• Task directions: Below are the records. Reproduce the line that contains "[] => mret success" and every line after it to the end, exactly and alone.

• Provided material:
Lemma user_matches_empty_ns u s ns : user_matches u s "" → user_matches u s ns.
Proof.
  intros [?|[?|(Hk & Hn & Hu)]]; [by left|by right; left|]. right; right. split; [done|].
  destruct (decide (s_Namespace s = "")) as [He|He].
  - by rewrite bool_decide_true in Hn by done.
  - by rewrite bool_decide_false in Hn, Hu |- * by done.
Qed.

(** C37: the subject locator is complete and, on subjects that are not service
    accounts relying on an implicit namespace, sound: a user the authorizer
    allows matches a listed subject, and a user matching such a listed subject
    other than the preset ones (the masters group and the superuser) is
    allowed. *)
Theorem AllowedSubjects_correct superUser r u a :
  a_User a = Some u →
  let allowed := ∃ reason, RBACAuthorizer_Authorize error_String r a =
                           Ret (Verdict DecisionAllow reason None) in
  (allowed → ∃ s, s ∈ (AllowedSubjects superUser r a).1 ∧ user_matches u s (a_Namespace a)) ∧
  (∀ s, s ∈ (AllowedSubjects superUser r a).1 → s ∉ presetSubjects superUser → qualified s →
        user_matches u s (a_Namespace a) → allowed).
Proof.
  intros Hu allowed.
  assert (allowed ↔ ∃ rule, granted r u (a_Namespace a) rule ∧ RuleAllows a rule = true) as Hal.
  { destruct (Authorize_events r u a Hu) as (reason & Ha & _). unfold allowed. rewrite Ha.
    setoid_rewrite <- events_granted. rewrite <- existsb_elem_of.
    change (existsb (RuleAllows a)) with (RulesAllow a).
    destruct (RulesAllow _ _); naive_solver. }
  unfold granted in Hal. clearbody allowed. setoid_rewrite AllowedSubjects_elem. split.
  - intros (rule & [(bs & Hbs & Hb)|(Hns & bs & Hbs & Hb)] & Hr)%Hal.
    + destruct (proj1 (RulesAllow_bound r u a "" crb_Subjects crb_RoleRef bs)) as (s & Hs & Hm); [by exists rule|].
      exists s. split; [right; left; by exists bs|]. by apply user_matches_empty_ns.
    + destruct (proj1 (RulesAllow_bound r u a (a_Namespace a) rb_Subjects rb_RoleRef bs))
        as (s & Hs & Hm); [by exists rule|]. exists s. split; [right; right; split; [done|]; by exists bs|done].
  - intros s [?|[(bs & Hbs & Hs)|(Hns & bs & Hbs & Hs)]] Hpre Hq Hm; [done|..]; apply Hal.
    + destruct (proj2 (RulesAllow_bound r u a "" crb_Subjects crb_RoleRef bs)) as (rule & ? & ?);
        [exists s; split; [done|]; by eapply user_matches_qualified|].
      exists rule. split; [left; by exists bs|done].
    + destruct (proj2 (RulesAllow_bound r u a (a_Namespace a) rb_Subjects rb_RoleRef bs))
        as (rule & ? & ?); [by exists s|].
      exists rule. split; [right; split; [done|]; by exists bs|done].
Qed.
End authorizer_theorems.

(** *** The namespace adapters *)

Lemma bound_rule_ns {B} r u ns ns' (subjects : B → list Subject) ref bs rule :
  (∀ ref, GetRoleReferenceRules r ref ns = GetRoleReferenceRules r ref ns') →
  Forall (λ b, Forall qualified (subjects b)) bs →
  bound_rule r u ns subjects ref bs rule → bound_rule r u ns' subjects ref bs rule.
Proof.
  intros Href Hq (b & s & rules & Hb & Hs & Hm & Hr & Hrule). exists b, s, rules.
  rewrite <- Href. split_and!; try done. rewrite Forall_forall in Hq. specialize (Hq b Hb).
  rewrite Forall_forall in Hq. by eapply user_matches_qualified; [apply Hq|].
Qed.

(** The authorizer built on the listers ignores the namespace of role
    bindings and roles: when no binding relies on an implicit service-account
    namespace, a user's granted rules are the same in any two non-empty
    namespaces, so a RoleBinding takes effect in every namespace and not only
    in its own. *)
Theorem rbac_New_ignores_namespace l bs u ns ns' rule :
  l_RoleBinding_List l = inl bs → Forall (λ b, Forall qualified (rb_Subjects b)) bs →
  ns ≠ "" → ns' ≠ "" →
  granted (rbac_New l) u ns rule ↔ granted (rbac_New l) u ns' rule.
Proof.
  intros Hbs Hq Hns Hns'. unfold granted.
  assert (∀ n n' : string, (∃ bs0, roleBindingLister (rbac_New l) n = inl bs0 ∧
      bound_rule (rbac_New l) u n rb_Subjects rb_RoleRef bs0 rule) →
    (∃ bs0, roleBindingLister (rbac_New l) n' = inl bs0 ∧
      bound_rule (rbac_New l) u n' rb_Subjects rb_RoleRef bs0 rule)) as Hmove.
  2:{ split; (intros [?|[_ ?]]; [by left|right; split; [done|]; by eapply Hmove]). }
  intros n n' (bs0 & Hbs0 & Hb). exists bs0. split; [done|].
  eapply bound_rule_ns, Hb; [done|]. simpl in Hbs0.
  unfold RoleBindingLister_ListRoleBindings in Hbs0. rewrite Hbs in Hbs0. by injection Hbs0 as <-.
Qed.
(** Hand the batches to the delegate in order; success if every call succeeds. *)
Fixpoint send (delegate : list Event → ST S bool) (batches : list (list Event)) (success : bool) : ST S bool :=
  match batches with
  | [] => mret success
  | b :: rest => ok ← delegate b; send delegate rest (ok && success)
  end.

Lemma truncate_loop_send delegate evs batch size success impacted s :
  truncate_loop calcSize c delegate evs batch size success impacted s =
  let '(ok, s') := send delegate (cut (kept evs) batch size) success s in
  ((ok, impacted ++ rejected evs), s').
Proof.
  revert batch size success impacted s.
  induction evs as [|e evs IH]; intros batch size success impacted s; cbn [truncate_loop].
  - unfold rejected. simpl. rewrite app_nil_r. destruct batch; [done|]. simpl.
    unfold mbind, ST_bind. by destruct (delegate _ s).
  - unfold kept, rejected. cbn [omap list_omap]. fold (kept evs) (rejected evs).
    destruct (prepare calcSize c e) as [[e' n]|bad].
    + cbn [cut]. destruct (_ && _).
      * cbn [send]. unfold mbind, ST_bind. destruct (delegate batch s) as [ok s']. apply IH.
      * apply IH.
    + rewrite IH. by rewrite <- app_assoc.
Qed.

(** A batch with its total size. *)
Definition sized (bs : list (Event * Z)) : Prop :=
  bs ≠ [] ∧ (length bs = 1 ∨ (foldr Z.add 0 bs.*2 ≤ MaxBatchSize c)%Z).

• Response to the task:
  | [] => mret success
  | b :: rest => ok ← delegate b; send delegate rest (ok && success)
  end.

Lemma truncate_loop_send delegate evs batch size success impacted s :
  truncate_loop calcSize c delegate evs batch size success impacted s =
  let '(ok, s') := send delegate (cut (kept evs) batch size) success s in
  ((ok, impacted ++ rejected evs), s').
Proof.
  revert batch size success impacted s.
  induction evs as [|e evs IH]; intros batch size success impacted s; cbn [truncate_loop].
  - unfold rejected. simpl. rewrite app_nil_r. destruct batch; [done|]. simpl.
    unfold mbind, ST_bind. by destruct (delegate _ s).
  - unfold kept, rejected. cbn [omap list_omap]. fold (kept evs) (rejected evs).
    destruct (prepare calcSize c e) as [[e' n]|bad].
    + cbn [cut]. destruct (_ && _).
      * cbn [send]. unfold mbind, ST_bind. destruct (delegate batch s) as [ok s']. apply IH.
      * apply IH.
    + rewrite IH. by rewrite <- app_assoc.
Qed.

(** A batch with its total size. *)
Definition sized (bs : list (Event * Z)) : Prop :=
  bs ≠ [] ∧ (length bs = 1 ∨ (foldr Z.add 0 bs.*2 ≤ MaxBatchSize c)%Z).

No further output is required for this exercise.